◆ TASK INSTRUCTIONS ◆
Write out the stretch of lines below that begins at the line with "pose proof (v_leaf" and ends at the line with "pose proof (v_flight", including both, exactly as given and nothing more.

[Stored data entries]
--

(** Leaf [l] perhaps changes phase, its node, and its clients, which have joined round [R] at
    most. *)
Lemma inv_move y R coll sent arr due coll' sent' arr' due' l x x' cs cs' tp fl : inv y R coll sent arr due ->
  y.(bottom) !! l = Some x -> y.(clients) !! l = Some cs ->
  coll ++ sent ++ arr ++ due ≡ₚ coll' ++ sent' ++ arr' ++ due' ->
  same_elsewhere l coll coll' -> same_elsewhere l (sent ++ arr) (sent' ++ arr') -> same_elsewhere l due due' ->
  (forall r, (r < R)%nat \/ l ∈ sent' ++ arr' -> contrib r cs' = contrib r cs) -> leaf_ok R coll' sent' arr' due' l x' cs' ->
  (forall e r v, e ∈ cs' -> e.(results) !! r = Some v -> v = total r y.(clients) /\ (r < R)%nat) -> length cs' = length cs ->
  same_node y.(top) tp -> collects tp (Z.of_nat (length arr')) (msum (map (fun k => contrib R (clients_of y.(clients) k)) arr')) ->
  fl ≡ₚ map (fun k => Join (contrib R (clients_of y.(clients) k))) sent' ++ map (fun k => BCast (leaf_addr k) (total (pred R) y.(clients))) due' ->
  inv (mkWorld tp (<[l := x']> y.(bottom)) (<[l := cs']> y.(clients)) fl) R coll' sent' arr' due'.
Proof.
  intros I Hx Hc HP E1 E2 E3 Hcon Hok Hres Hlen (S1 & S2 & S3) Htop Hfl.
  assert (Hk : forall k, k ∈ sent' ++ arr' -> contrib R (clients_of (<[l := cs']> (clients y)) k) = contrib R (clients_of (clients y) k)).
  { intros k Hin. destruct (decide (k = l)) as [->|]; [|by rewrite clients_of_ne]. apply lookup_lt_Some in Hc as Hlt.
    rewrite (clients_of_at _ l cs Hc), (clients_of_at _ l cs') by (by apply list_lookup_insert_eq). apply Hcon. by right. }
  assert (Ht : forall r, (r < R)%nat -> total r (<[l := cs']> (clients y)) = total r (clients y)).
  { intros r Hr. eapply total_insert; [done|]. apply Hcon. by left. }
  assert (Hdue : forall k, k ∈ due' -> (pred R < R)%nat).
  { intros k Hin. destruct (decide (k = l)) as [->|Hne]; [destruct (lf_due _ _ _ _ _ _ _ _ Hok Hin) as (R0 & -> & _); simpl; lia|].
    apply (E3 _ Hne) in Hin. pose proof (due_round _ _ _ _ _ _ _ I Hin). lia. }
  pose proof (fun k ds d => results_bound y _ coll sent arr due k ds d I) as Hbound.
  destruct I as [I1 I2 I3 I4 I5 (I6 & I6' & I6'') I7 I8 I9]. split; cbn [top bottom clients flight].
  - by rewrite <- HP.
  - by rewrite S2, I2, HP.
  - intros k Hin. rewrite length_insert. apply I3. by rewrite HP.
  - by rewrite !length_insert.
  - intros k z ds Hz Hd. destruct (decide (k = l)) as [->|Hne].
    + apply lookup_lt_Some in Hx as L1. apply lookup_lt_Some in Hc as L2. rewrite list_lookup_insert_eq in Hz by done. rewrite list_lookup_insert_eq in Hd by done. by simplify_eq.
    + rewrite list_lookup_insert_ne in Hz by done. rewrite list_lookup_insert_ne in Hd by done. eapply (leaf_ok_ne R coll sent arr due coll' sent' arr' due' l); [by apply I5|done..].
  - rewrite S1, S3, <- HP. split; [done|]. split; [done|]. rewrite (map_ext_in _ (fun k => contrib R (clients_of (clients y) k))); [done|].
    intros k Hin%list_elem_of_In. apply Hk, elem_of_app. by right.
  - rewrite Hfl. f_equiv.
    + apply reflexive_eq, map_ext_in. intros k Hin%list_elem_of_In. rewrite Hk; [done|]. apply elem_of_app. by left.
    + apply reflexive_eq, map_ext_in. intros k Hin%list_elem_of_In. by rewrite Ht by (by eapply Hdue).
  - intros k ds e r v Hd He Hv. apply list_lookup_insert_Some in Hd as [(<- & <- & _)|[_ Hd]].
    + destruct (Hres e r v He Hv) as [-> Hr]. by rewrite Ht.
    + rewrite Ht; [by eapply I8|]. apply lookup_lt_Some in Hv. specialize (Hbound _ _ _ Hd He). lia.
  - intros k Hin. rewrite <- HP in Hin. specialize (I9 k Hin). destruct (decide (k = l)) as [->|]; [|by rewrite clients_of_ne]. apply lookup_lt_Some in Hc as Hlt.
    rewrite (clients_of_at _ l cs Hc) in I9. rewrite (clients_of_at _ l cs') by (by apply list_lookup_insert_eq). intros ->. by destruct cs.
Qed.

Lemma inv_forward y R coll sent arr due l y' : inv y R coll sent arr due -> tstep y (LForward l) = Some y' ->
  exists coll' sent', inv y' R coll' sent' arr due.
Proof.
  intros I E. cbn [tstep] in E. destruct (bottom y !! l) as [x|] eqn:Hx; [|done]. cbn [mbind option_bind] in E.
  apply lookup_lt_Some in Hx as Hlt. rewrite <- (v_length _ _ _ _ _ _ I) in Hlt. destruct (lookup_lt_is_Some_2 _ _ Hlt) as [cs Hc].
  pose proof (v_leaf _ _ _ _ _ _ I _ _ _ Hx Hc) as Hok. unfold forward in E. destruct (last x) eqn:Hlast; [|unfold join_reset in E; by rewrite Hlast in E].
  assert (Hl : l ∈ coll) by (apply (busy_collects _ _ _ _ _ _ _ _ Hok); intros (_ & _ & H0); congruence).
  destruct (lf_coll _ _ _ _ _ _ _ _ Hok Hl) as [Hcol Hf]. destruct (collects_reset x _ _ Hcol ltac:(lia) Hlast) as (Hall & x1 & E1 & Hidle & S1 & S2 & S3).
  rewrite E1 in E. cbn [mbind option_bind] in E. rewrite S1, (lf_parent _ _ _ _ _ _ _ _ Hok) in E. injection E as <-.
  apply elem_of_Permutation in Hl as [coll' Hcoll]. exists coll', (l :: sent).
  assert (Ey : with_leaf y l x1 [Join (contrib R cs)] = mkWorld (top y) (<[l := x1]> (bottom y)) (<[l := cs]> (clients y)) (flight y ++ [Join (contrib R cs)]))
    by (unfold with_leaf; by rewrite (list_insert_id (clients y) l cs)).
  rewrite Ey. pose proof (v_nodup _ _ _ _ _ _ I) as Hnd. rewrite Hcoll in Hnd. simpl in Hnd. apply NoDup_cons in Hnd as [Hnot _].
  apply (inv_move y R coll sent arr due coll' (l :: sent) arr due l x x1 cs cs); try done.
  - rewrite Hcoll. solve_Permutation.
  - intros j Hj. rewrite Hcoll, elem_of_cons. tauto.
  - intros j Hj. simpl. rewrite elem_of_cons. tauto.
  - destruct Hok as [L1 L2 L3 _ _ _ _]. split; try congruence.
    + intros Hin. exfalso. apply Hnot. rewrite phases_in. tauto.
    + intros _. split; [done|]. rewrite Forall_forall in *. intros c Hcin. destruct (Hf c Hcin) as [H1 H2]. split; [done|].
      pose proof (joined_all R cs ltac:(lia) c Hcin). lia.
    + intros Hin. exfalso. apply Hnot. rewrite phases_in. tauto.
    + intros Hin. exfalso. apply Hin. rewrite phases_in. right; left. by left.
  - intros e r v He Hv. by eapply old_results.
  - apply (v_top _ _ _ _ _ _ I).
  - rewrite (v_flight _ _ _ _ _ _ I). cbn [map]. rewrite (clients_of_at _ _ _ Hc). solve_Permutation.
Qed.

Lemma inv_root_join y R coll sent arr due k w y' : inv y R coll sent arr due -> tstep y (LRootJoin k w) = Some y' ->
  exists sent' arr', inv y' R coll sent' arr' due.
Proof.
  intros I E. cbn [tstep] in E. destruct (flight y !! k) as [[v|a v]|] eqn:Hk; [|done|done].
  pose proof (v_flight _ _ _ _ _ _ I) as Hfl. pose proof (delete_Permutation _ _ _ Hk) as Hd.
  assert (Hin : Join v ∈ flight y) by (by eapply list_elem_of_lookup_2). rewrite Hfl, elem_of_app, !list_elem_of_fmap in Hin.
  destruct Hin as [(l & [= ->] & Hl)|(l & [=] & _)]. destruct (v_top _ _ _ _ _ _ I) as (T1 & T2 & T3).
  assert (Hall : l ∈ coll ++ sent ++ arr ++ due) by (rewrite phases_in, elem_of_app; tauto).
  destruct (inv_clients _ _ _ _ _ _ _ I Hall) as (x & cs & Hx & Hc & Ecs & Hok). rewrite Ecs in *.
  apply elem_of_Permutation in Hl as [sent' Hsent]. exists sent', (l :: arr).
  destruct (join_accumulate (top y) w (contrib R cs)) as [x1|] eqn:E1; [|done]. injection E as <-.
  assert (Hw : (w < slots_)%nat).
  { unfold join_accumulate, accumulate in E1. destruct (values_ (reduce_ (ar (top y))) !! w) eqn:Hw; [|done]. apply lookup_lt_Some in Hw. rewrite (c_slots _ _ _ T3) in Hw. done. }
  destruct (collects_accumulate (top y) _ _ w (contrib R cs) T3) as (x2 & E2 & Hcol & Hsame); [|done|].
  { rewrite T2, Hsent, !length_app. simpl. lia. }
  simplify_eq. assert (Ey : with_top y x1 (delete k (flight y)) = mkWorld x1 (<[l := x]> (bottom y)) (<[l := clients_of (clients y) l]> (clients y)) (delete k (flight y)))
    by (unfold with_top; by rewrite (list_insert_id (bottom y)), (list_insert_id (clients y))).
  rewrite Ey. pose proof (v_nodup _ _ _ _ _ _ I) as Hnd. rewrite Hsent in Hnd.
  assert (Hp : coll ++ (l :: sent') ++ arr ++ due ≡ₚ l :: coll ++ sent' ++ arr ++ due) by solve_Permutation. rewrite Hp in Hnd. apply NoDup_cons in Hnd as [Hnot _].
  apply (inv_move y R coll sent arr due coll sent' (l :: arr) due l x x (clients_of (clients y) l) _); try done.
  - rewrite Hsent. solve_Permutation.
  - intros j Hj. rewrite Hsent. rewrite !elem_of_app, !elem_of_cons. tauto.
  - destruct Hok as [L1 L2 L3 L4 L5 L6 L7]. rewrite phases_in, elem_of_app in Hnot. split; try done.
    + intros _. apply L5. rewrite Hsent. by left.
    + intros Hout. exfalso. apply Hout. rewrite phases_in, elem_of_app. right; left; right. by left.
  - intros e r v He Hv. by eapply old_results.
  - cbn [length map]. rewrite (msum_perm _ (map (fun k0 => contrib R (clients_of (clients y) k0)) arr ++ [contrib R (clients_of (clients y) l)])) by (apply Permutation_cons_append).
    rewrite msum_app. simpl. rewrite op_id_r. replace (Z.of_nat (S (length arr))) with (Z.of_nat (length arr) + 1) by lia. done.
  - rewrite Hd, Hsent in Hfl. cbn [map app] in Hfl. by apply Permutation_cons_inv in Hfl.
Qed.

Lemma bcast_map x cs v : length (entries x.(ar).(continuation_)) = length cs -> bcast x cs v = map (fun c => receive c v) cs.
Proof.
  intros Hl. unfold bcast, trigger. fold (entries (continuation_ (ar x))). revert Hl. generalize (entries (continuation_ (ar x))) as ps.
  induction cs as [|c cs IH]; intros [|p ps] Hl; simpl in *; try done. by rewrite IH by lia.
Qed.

--

◆ ANSWER FOR THIS EXERCISE ◆
  pose proof (v_leaf _ _ _ _ _ _ I _ _ _ Hx Hc) as Hok. unfold forward in E. destruct (last x) eqn:Hlast; [|unfold join_reset in E; by rewrite Hlast in E].
  assert (Hl : l ∈ coll) by (apply (busy_collects _ _ _ _ _ _ _ _ Hok); intros (_ & _ & H0); congruence).
  destruct (lf_coll _ _ _ _ _ _ _ _ Hok Hl) as [Hcol Hf]. destruct (collects_reset x _ _ Hcol ltac:(lia) Hlast) as (Hall & x1 & E1 & Hidle & S1 & S2 & S3).
  rewrite E1 in E. cbn [mbind option_bind] in E. rewrite S1, (lf_parent _ _ _ _ _ _ _ _ Hok) in E. injection E as <-.
  apply elem_of_Permutation in Hl as [coll' Hcoll]. exists coll', (l :: sent).
  assert (Ey : with_leaf y l x1 [Join (contrib R cs)] = mkWorld (top y) (<[l := x1]> (bottom y)) (<[l := cs]> (clients y)) (flight y ++ [Join (contrib R cs)]))
    by (unfold with_leaf; by rewrite (list_insert_id (clients y) l cs)).
  rewrite Ey. pose proof (v_nodup _ _ _ _ _ _ I) as Hnd. rewrite Hcoll in Hnd. simpl in Hnd. apply NoDup_cons in Hnd as [Hnot _].
  apply (inv_move y R coll sent arr due coll' (l :: sent) arr due l x x1 cs cs); try done.
  - rewrite Hcoll. solve_Permutation.
  - intros j Hj. rewrite Hcoll, elem_of_cons. tauto.
  - intros j Hj. simpl. rewrite elem_of_cons. tauto.
  - destruct Hok as [L1 L2 L3 _ _ _ _]. split; try congruence.
    + intros Hin. exfalso. apply Hnot. rewrite phases_in. tauto.
    + intros _. split; [done|]. rewrite Forall_forall in *. intros c Hcin. destruct (Hf c Hcin) as [H1 H2]. split; [done|].
      pose proof (joined_all R cs ltac:(lia) c Hcin). lia.
    + intros Hin. exfalso. apply Hnot. rewrite phases_in. tauto.
    + intros Hin. exfalso. apply Hin. rewrite phases_in. right; left. by left.
  - intros e r v He Hv. by eapply old_results.
  - apply (v_top _ _ _ _ _ _ I).
  - rewrite (v_flight _ _ _ _ _ _ I). cbn [map]. rewrite (clients_of_at _ _ _ Hc). solve_Permutation.
Qed.

Lemma inv_root_join y R coll sent arr due k w y' : inv y R coll sent arr due -> tstep y (LRootJoin k w) = Some y' ->
  exists sent' arr', inv y' R coll sent' arr' due.
Proof.
  intros I E. cbn [tstep] in E. destruct (flight y !! k) as [[v|a v]|] eqn:Hk; [|done|done].
  pose proof (v_flight _ _ _ _ _ _ I) as Hfl. pose proof (delete_Permutation _ _ _ Hk) as Hd.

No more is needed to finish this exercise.